#### [What the task asks]
Lines from the first one down to the one containing "destruct (containsString names" in the data below are the only ones needed; please return them exactly, both ends included.

[Source data]
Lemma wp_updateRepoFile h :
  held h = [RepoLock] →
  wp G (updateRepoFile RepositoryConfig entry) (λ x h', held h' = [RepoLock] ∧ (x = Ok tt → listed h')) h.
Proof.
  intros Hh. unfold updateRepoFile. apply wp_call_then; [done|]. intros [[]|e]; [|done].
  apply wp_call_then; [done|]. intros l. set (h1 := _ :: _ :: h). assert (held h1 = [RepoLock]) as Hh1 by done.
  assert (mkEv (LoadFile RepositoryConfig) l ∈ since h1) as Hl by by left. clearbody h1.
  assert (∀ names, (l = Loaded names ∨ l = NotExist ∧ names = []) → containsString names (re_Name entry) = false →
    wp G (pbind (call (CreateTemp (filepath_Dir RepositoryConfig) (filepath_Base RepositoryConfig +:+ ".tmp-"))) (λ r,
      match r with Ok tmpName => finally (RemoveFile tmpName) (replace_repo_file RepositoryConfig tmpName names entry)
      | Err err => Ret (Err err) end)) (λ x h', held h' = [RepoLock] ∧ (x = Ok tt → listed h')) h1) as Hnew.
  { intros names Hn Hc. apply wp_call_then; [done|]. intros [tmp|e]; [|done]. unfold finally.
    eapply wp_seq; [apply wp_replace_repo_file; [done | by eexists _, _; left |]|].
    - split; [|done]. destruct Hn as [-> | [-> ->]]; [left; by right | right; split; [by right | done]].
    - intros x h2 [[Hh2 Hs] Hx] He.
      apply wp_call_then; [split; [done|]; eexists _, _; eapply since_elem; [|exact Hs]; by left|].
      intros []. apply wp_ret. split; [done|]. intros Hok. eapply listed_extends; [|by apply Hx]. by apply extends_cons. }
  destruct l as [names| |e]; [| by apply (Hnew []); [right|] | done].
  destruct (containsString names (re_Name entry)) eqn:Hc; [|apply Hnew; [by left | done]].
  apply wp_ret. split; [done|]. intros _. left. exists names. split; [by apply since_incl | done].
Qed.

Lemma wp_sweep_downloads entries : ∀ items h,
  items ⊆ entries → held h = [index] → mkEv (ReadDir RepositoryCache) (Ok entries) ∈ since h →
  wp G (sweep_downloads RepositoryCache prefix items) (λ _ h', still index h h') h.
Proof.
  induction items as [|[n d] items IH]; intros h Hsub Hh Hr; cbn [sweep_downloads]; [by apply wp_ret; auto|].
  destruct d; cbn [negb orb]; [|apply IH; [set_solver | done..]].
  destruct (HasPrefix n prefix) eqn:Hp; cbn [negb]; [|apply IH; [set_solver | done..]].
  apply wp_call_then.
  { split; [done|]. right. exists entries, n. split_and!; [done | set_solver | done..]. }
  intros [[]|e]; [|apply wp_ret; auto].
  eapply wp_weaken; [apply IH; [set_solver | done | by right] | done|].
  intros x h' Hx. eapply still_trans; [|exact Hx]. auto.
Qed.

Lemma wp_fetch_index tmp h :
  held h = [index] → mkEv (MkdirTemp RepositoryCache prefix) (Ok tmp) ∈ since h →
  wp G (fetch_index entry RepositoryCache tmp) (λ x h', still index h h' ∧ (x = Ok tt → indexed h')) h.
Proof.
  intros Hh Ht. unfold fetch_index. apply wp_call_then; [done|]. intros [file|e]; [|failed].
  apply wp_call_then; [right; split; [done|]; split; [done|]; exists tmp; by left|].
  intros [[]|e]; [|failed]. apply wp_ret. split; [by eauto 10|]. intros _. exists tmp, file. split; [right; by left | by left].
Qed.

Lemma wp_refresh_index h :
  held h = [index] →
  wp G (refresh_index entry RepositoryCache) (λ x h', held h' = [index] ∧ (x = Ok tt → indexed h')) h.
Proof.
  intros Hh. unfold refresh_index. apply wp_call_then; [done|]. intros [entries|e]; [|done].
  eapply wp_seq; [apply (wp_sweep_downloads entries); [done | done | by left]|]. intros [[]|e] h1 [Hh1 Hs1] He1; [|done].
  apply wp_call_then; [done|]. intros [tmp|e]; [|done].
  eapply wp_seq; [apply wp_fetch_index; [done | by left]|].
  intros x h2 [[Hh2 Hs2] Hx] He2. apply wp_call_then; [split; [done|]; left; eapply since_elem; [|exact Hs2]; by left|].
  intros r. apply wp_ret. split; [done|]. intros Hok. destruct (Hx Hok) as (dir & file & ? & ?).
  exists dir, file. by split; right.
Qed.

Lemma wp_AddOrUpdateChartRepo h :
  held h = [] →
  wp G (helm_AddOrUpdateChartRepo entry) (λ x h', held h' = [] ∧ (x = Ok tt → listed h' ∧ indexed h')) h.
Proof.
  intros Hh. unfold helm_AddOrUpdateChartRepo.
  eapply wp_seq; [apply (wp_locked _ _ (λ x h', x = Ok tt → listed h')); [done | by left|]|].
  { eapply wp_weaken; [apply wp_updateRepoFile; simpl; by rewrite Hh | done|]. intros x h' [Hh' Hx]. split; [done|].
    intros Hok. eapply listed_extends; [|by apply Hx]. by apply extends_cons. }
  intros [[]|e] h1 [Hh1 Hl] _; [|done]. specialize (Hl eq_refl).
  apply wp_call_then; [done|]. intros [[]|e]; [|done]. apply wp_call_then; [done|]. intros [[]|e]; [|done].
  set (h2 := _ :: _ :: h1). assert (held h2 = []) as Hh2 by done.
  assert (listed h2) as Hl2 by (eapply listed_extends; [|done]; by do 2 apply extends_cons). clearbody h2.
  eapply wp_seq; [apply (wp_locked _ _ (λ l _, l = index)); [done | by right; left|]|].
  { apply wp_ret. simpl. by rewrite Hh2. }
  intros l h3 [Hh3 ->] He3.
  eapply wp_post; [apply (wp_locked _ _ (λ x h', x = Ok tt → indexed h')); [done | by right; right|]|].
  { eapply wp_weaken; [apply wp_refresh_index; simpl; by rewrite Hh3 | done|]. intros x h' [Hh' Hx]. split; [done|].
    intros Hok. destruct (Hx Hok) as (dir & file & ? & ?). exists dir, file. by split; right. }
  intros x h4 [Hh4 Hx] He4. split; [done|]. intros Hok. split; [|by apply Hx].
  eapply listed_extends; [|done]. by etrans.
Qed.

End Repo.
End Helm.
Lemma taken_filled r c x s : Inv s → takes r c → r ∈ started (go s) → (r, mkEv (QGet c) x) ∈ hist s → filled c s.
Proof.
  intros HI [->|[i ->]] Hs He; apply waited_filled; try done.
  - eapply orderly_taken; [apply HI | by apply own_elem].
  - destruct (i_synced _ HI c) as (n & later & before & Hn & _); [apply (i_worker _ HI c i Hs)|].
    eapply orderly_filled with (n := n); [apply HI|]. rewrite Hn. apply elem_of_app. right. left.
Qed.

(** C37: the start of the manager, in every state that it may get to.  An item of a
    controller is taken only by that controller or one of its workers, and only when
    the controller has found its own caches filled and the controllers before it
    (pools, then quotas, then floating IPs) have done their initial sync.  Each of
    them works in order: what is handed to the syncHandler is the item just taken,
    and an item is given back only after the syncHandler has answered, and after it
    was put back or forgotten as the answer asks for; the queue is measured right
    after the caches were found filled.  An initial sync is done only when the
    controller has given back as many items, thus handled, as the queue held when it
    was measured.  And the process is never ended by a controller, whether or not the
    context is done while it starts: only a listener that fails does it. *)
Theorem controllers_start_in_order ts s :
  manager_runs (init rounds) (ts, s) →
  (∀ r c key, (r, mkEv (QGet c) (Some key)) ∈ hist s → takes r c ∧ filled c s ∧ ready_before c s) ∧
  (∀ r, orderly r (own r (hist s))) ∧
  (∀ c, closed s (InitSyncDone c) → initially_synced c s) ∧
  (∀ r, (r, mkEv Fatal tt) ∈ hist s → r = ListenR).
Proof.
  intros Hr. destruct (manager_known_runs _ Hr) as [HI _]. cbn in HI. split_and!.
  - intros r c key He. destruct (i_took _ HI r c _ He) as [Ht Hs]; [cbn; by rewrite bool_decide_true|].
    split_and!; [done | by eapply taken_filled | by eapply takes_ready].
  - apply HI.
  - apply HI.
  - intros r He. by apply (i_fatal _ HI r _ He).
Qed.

#### [Answer area]
Lemma wp_updateRepoFile h :
  held h = [RepoLock] →
  wp G (updateRepoFile RepositoryConfig entry) (λ x h', held h' = [RepoLock] ∧ (x = Ok tt → listed h')) h.
Proof.
  intros Hh. unfold updateRepoFile. apply wp_call_then; [done|]. intros [[]|e]; [|done].
  apply wp_call_then; [done|]. intros l. set (h1 := _ :: _ :: h). assert (held h1 = [RepoLock]) as Hh1 by done.
  assert (mkEv (LoadFile RepositoryConfig) l ∈ since h1) as Hl by by left. clearbody h1.
  assert (∀ names, (l = Loaded names ∨ l = NotExist ∧ names = []) → containsString names (re_Name entry) = false →
    wp G (pbind (call (CreateTemp (filepath_Dir RepositoryConfig) (filepath_Base RepositoryConfig +:+ ".tmp-"))) (λ r,
      match r with Ok tmpName => finally (RemoveFile tmpName) (replace_repo_file RepositoryConfig tmpName names entry)
      | Err err => Ret (Err err) end)) (λ x h', held h' = [RepoLock] ∧ (x = Ok tt → listed h')) h1) as Hnew.
  { intros names Hn Hc. apply wp_call_then; [done|]. intros [tmp|e]; [|done]. unfold finally.
    eapply wp_seq; [apply wp_replace_repo_file; [done | by eexists _, _; left |]|].
    - split; [|done]. destruct Hn as [-> | [-> ->]]; [left; by right | right; split; [by right | done]].
    - intros x h2 [[Hh2 Hs] Hx] He.
      apply wp_call_then; [split; [done|]; eexists _, _; eapply since_elem; [|exact Hs]; by left|].
      intros []. apply wp_ret. split; [done|]. intros Hok. eapply listed_extends; [|by apply Hx]. by apply extends_cons. }
  destruct l as [names| |e]; [| by apply (Hnew []); [right|] | done].
  destruct (containsString names (re_Name entry)) eqn:Hc; [|apply Hnew; [by left | done]].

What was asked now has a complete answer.